DIRECTIONS FOR THIS TASK: Start at the line with "Hd. destruct (Hdm" in the records below, stop at the line with "assert (Hall : quiet", and return every line in that span exactly, the two end lines included.

*** Opening of INFORMATION ***

(* ===== verification/FsContract.v ===== *)
(** The filesystem backend keeps the backend contract: its invariant on the
    tree, the map of objects the tree stands for, and the theorems over every
    fault of the file system. *)

From S2P Require Import Prelude Digest Stream Backend FileSystem AtomicFile FsBackend Store Sweep.

(** ** Layout *)
Section Layout.
Variables fanOut fanLevels : nat.
Abbreviation digestPath := (Fs.digestPath fanOut fanLevels).
Abbreviation addressable := (Fs.sliceable fanOut fanLevels).

Definition dirOf (d : Digest) : path :=
  if (0 <? fanOut)%nat && (0 <? fanLevels)%nat then Fs.shard fanOut (hexEncode d) <$> seq 0 fanLevels else [].
Lemma digestPath_eq d : digestPath d = dirOf d ++ [hexEncode d].
Proof. done. Qed.

Lemma dirOf_length d d' : length (dirOf d) = length (dirOf d').
Proof. unfold dirOf. destruct (_ && _); [|done]. by rewrite !length_fmap. Qed.
Lemma digestPath_last d : list.last (digestPath d) = Some (hexEncode d).
Proof. rewrite digestPath_eq. apply last_snoc. Qed.
#[export] Instance digestPath_inj : Inj (=) (=) digestPath.
Proof. intros d d' E. apply (f_equal list.last) in E. rewrite !digestPath_last in E. injection E. apply (inj hexEncode). Qed.
Lemma pathToDigest_path d : d <> [] -> Fs.pathToDigest (digestPath d) = Ok d.
Proof. intros. unfold Fs.pathToDigest. rewrite digestPath_last. by apply ParseDigest_iff. Qed.

(** No digest path is inside another. *)
Lemma digestPath_prefix d d' k : digestPath d = digestPath d' ++ k -> k = [] /\ d = d'.
Proof.
  intros E. assert (k = []) as ->.
  { apply (f_equal length) in E. rewrite !digestPath_eq, !length_app, (dirOf_length d d') in E. simpl in E.
    destruct k; [done|simpl in E; lia]. }
  rewrite app_nil_r in E. by apply (inj digestPath) in E.
Qed.
Lemma dirOf_not_path d d' k : dirOf d <> digestPath d' ++ k.
Proof.
  intros E. apply (f_equal length) in E. rewrite digestPath_eq, !length_app, (dirOf_length d d') in E. simpl in E. lia.
Qed.
Lemma pruneFold_inv reachable minAge l now acc c s r c' s' :
  inv s -> now = clock s -> (forall d, d ∈ l -> d <> []) ->
  foldM l acc (Fs.pruneOne outside fanOut fanLevels reachable now minAge) c s = (r, c', s') ->
  evolves s (tree s) s' /\
  (forall l', r = Ok l' -> forall d, d ∈ l' -> d ∈ acc \/ (d ∈ l /\ expendable reachable minAge s d = true)) /\
  (quiet s -> forall l', r = Ok l' -> forall d, d ∈ acc \/ (d ∈ l /\ expendable reachable minAge s d = true) -> d ∈ l') /\
  (exactLayout -> c = [] -> is_ok r = true /\ c' = []).
Proof.
  revert acc c s. induction l as [|x l IH]; intros acc c s Hi Hnow Hl H; cbn [foldM] in H.
  { munfold. simplify_eq. split_and!; try done; [intros ? [= <-]; by left|].
    intros _ ? [= <-] d [?|[?%elem_of_nil _]]; done. }
  subst now. mstep H as E with acc1 c1 s1; apply pruneOne_inv in E as (He & Ha & Hqa & Hc); try done; try (apply Hl; by left).
  destruct (inv_evolves _ _ _ _ Hi He) as (Hi1 & Hq1 & _). pose proof He as (Ht & Hck & _).
  apply IH in H as (He' & Ha' & Hqa' & Hc'); [|done|done|intros; apply Hl; by right]. rewrite Ht in He'.
  setoid_rewrite (expendable_evolves reachable minAge s s1 _ He) in Ha'.
  setoid_rewrite (expendable_evolves reachable minAge s s1 _ He) in Hqa'. split_and!.
  - by eapply evolves_trans.
  - intros l' Hl' d Hd. destruct (Ha' l' Hl' d Hd) as [Hd1|[? ?]]; [|right; split; [by right|done]].
    destruct (Ha acc1 eq_refl) as [->|[-> Hx]]; [by left|]. apply elem_of_app in Hd1 as [?|?%list_elem_of_singleton]; [by left|].
    right. subst. split; [by left|done].
  - intros Hq l' Hl' d [Hd|[[->|Hd]%elem_of_cons Hx]]; apply (Hqa' (Hq1 Hq) l' Hl').
    + left. destruct (Ha acc1 eq_refl) as [->|[-> _]]; [done|]. apply elem_of_app. by left.
    + left. rewrite (Hqa Hq acc1 eq_refl Hx). apply elem_of_app. right. by left.
    + by right.
  - intros Hx Hcn. destruct (Hc Hx Hcn) as [_ ->]. by apply Hc'.
Qed.

(** Prune takes only old unmarked objects.  Whatever call fails, an object
    that is marked, or was written less than [minAge] before the call, keeps its
    content; a dry run changes nothing; without an error the digests returned
    are expendable, exactly those are gone (unless it was a dry run), and when
    no call failed they are all the expendable ones. *)
Theorem fs_Prune_spec (reachable : gmap bytes bool) (minAge : Z) (dryRun : bool) (c c' : ctx) (s s' : FS) (res : res (list Digest)) :
  inv s -> Fs.Prune outside fanOut fanLevels reachable minAge dryRun c s = (res, c', s') ->
  inv s' /\ abs s' ⊆ abs s /\ (dryRun = true -> tree s' = tree s) /\
  (forall d, expendable reachable minAge s d = false -> abs s' !! d = abs s !! d) /\
  (forall l, res = Ok l ->
     (forall d, d ∈ l -> expendable reachable minAge s d = true) /\
     (dryRun = false -> forall d, d ∈ l -> abs s' !! d = None) /\
     (quiet s -> forall d, is_Some (abs s !! d) -> expendable reachable minAge s d = true -> d ∈ l)) /\
  (exactLayout -> c = [] -> quiet s -> is_ok res = true).
Proof.
  intros Hi H. unfold Fs.Prune in H. mstep H as EL with l c1 s1;
    pose proof EL as (He & _ & Hq)%(fs_List_inv fanOut fanLevels); try done;
    destruct (inv_evolves _ _ _ _ Hi He) as (Hi1 & Hq1 & Ha1); pose proof He as (Ht1 & Hck & _).
  2:{ rewrite Ha1. split_and!; try done. intros _ Hc Hqs. by destruct (Hq Hc Hqs). }
  mstep H as EG with g c2 s2; unfold get in EG; simplify_eq.
  assert (Hnn : forall d, d ∈ l -> d <> []) by (intros d Hd; by apply (fs_List_named _ _ _ _ _ l Hi EL eq_refl)).
  mstep H as EF with dm c3 s3; pose proof EF as (He3 & Hdm & Hqdm & Hc3)%pruneFold_inv; try done;
    destruct (inv_evolves _ _ _ _ Hi1 He3) as (Hi3 & Hq3 & Ha3); pose proof He3 as (Ht3 & _).
  2:{ rewrite Ha3, Ha1, Ht3, Ht1. split_and!; try done. intros Hx Hc Hqs. destruct (Hq Hc Hqs) as [_ ->]. by destruct (Hc3 Hx eq_refl). }
  assert (Hex : forall d, d ∈ dm -> d ∈ l /\ expendable reachable minAge s d = true).
  { intros d Hd. destruct (Hdm dm eq_refl d Hd) as [?%elem_of_nil|[? Hx]]; [done|]. by rewrite <- (expendable_evolves _ _ s g). }
  assert (Hall : quiet s -> forall d, is_Some (abs s !! d) -> expendable reachable minAge s d = true -> d ∈ dm).
  { intros Hqs d Hd Hx. apply (Hqdm (Hq1 Hqs) dm eq_refl). right. split; [by eapply (fs_List_objects c s l)|].
    by rewrite (expendable_evolves _ _ s g). }
  destruct dryRun.
  { munfold. simplify_eq. rewrite Ha3, Ha1, Ht3, Ht1. split_and!; try done.
    intros ? [= <-]. split_and!; [|done|done]. intros d Hd. by apply Hex. }
  set (body := fun d : Digest => ctxErr;; Fs.Delete outside fanOut fanLevels d) in *.
  assert (Hbody : forall d c s r c' s', inv s -> body d c s = (r, c', s') ->
    inv s' /\ (quiet s -> quiet s') /\ (abs s' = abs s \/ (true = true /\ abs s' = delete d (abs s))) /\
    (is_ok r = true -> true = true -> abs s' !! d = None)) by exact (guardedDelete_inv true).
  assert (Hfin : forall r4 c4 s4, forM_ dm body c3 s3 = (r4, c4, s4) ->
    inv s4 /\ abs s4 ⊆ abs s /\ (forall d, expendable reachable minAge s d = false -> abs s4 !! d = abs s !! d) /\
    (is_ok r4 = true -> forall d, d ∈ dm -> abs s4 !! d = None) /\ (exactLayout -> c = [] -> quiet s -> is_ok r4 = true)).
  { intros r4 c4 s4 EV. pose proof (deleteLoop_inv body (fun _ => true) Hbody dm c3 s3 r4 c4 s4 Hi3 EV) as (Hi4 & _ & Hsub & Hk & Hg).
    rewrite <- Ha1, <- Ha3. split_and!; [done..| |intros Hr d Hd; by apply Hg|].
    - intros d Hx. apply Hk. left. intros Hd%Hex. destruct Hd. congruence.
    - intros Hx Hc Hqs. destruct (Hq Hc Hqs) as [_ ->]. destruct (Hc3 Hx eq_refl) as [_ ->].
      destruct (deleteLoop_total body (fun _ => true) Hbody dm s3) as [s5 E5]; [|done|auto|by rewrite E5 in EV; simplify_eq].
      intros d s0 Hd Hi0 Hq0. apply (guardedDelete_total true); [done..|]. intros _.
      destruct (Hex d Hd) as [Hdl [[Ha _]%andb_prop _]%andb_prop]. split; [by apply Hnn|done]. }
  mstep H as EV with u c4 s4; apply Hfin in EV as (? & ? & ? & Hg & Hok); [|by split_and!].
  munfold. simplify_eq. split_and!; try done. intros ? [= <-]. split_and!; [|by auto|done]. intros d Hd. by apply Hex.
Qed.
End Collect.

(** A stray file in the base, under a name with a dot. *)
Lemma inv_stray s n e : inv s -> x2e ∈ n -> tree s !! [n] = None -> isDir e = false ->
  inv (mkFS (<[[n] := e]> (tree s)) (faults s) (clock s)).
Proof.
  intros [Hroot Hpar Hcl Hob Hnm Hun] Hn HN He.
  assert (Hpath : forall d k, Fs.digestPath fanOut fanLevels d <> [n] ++ k).
  { intros d k E. apply (digestPath_no_dot fanOut fanLevels d n); [|done]. rewrite E. left. }
  assert (Hno : forall d, Fs.pathToDigest [n] <> Ok d).
  { intros d E. apply ParseDigest_iff in E as [_ E]. cbn in E. rewrite <- E in Hn. by apply hex_no_dot in Hn; [|apply hexEncode_lower]. }
  split; cbn [tree].
  - by rewrite lookup_insert_ne.
  - intros p m e' H. rewrite lookup_insert in H. case_decide as Hp.
    + destruct p as [|? p]; [by rewrite lookup_insert_ne|by destruct p].
    + apply Hpar in H. rewrite lookup_insert_ne; [done|]. intros <-. congruence.
  - intros d Hk q k E Hne. rewrite lookup_insert_ne; [by eapply Hcl|]. intros <-. by apply Hpath in E.
  - intros d Hk. rewrite lookup_insert_ne; [by apply Hob|]. intros E. apply (Hpath d []). by rewrite app_nil_r.
  - intros p e' d H. rewrite lookup_insert in H. case_decide as Hp; [|by eapply Hnm]. subst p. by intros _ ?%Hno.
  - intros p p' e1 e2 d H H'. rewrite lookup_insert in H. rewrite lookup_insert in H'.
    repeat case_decide; subst; try (by intros _ _ ?%Hno); try (by intros _ _ _ ?%Hno). by eapply Hun.
Qed.

Lemma inv_fresh f k : inv (mkFS {[ [] := Directory ]} f k).
Proof.
  assert (Hd : forall p e, ({[ [] := Directory ]} : gmap path entry) !! p = Some e -> p = [] /\ e = Directory)
    by (intros p e [<- <-]%lookup_singleton_Some; done).
  assert (Hne : forall (p : path), p <> [] -> ({[ [] := Directory ]} : gmap path entry) !! p = None)
    by (intros; by apply lookup_singleton_ne).
  split; cbn [tree].
  - apply lookup_singleton_eq.
  - intros p n e [E _]%Hd. by destruct p.
  - intros d Hk q k' E Hk'. destruct (decide (q = [])) as [->|?]; [right; apply lookup_singleton_eq|left; by apply Hne].
  - intros d Hk. left. apply Hne. rewrite digestPath_eq. by destruct (dirOf _ _ d).
  - by intros p e d [_ ->]%Hd.
  - by intros p p' e e' d [_ ->]%Hd.
Qed.
End Layout.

*** Close of INFORMATION ***

WRITTEN RESPONSE:
  { intros d Hd. destruct (Hdm dm eq_refl d Hd) as [?%elem_of_nil|[? Hx]]; [done|]. by rewrite <- (expendable_evolves _ _ s g). }
  assert (Hall : quiet s -> forall d, is_Some (abs s !! d) -> expendable reachable minAge s d = true -> d ∈ dm).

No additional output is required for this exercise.